• TASK MATERIAL:
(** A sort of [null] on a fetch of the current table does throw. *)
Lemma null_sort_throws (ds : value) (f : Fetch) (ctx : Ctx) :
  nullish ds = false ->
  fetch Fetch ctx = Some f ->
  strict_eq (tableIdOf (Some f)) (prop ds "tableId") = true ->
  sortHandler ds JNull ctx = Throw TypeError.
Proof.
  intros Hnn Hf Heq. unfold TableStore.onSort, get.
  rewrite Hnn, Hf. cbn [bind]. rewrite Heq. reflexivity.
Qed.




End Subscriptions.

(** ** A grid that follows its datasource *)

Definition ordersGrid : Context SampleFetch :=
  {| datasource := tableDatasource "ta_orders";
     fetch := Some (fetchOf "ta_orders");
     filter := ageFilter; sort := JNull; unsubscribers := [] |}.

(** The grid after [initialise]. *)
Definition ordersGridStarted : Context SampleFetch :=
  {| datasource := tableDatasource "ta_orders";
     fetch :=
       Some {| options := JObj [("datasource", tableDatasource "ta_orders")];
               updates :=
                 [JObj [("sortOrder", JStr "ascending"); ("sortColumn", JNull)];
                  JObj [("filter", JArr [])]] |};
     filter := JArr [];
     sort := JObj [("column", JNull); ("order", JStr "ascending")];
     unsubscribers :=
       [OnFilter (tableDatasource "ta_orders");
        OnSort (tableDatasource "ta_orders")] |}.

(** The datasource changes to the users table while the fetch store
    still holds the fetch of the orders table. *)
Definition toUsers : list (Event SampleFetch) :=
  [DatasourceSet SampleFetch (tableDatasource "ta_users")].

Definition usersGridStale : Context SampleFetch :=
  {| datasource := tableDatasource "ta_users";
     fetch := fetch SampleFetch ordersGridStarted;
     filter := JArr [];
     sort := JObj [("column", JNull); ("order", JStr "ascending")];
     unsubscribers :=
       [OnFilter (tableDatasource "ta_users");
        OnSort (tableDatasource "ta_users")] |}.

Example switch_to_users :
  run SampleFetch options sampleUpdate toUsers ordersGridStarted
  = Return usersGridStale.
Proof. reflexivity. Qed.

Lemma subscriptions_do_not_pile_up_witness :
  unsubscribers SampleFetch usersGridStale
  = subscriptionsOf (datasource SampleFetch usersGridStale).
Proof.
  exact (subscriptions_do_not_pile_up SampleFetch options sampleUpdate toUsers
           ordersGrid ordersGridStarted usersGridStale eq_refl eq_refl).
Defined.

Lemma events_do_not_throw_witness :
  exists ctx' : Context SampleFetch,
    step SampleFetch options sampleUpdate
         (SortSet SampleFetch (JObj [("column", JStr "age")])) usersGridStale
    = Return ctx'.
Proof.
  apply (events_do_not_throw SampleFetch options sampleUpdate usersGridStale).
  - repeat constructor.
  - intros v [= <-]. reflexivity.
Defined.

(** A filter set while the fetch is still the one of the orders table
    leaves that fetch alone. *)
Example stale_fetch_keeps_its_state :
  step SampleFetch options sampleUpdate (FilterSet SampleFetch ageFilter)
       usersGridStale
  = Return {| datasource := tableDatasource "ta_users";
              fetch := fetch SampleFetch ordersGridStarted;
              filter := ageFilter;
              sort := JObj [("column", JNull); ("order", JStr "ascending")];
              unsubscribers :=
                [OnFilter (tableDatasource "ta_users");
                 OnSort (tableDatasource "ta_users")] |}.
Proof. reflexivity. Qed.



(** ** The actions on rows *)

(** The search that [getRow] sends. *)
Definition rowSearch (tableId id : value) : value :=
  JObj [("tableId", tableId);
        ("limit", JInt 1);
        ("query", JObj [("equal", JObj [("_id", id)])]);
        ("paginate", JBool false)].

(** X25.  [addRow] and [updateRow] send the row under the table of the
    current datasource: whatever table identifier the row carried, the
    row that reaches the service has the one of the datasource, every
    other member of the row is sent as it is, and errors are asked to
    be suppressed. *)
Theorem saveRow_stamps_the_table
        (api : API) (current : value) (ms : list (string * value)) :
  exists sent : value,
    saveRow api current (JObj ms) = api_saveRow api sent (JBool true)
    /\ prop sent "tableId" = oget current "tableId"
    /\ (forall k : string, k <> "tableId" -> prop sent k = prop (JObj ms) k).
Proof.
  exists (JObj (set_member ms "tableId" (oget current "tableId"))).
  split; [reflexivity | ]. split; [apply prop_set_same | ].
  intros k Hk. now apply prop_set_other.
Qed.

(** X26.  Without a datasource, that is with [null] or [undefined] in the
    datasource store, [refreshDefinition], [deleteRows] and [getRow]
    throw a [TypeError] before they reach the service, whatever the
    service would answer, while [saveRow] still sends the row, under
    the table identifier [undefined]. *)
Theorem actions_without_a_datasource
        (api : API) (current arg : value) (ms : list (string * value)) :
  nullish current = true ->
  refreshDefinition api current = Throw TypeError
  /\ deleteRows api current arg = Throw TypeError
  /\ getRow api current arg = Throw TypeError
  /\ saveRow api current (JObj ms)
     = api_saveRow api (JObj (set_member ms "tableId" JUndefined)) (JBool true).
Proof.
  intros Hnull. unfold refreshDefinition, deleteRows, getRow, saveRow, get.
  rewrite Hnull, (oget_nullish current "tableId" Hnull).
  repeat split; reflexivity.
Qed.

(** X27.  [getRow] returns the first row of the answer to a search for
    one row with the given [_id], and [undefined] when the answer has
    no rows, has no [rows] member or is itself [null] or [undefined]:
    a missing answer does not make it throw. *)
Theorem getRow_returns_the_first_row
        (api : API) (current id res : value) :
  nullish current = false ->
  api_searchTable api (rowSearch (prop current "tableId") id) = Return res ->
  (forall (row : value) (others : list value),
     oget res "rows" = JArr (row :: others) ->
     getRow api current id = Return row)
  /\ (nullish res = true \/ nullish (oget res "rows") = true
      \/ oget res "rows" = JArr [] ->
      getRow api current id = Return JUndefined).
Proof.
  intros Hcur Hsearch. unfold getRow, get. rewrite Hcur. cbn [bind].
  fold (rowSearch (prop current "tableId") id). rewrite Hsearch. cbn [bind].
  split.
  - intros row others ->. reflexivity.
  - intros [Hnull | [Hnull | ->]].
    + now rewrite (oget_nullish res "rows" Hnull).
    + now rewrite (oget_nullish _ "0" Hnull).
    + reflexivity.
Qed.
...
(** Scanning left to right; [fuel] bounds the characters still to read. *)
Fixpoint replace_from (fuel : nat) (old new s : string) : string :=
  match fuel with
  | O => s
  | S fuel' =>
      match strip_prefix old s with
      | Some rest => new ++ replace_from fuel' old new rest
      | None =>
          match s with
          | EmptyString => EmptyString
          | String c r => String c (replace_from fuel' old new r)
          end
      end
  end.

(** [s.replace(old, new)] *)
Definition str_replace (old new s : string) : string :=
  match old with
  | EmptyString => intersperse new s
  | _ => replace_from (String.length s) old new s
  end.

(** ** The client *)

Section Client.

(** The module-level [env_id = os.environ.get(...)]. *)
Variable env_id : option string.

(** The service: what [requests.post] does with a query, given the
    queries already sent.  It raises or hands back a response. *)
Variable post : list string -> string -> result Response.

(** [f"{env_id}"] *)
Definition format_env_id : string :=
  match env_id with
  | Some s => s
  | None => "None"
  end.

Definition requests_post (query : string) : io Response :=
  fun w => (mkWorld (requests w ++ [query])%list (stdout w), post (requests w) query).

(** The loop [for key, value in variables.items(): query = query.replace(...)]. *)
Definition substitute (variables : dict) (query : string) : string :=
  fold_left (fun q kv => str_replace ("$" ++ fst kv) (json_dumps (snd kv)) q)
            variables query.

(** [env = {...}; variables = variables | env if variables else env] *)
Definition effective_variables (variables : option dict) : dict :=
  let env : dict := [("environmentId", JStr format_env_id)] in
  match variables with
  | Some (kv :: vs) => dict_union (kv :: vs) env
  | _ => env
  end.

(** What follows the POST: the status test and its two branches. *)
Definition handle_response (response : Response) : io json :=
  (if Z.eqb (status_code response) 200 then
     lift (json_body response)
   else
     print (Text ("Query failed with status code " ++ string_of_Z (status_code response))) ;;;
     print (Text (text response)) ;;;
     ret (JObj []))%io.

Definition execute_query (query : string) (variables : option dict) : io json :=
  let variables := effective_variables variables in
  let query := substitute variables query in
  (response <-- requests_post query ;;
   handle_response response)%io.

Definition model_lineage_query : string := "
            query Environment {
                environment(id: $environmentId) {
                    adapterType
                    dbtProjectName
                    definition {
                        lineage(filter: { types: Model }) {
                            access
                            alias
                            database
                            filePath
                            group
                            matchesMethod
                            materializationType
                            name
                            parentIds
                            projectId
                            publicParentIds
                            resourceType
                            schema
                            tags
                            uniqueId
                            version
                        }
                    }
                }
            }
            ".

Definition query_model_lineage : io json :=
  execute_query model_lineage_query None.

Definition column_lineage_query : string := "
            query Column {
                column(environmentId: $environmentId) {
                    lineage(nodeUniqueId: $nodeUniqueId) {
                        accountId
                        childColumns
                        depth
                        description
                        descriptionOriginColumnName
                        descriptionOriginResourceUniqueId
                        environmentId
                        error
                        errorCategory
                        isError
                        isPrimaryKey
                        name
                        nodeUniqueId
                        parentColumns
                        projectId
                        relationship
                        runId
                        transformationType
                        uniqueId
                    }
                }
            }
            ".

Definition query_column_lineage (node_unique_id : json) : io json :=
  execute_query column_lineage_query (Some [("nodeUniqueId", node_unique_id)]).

• PROBLEM DESCRIPTION: Write down how many lines of the data above carry the word "still". Nothing else belongs in the answer.

• ANSWER: 4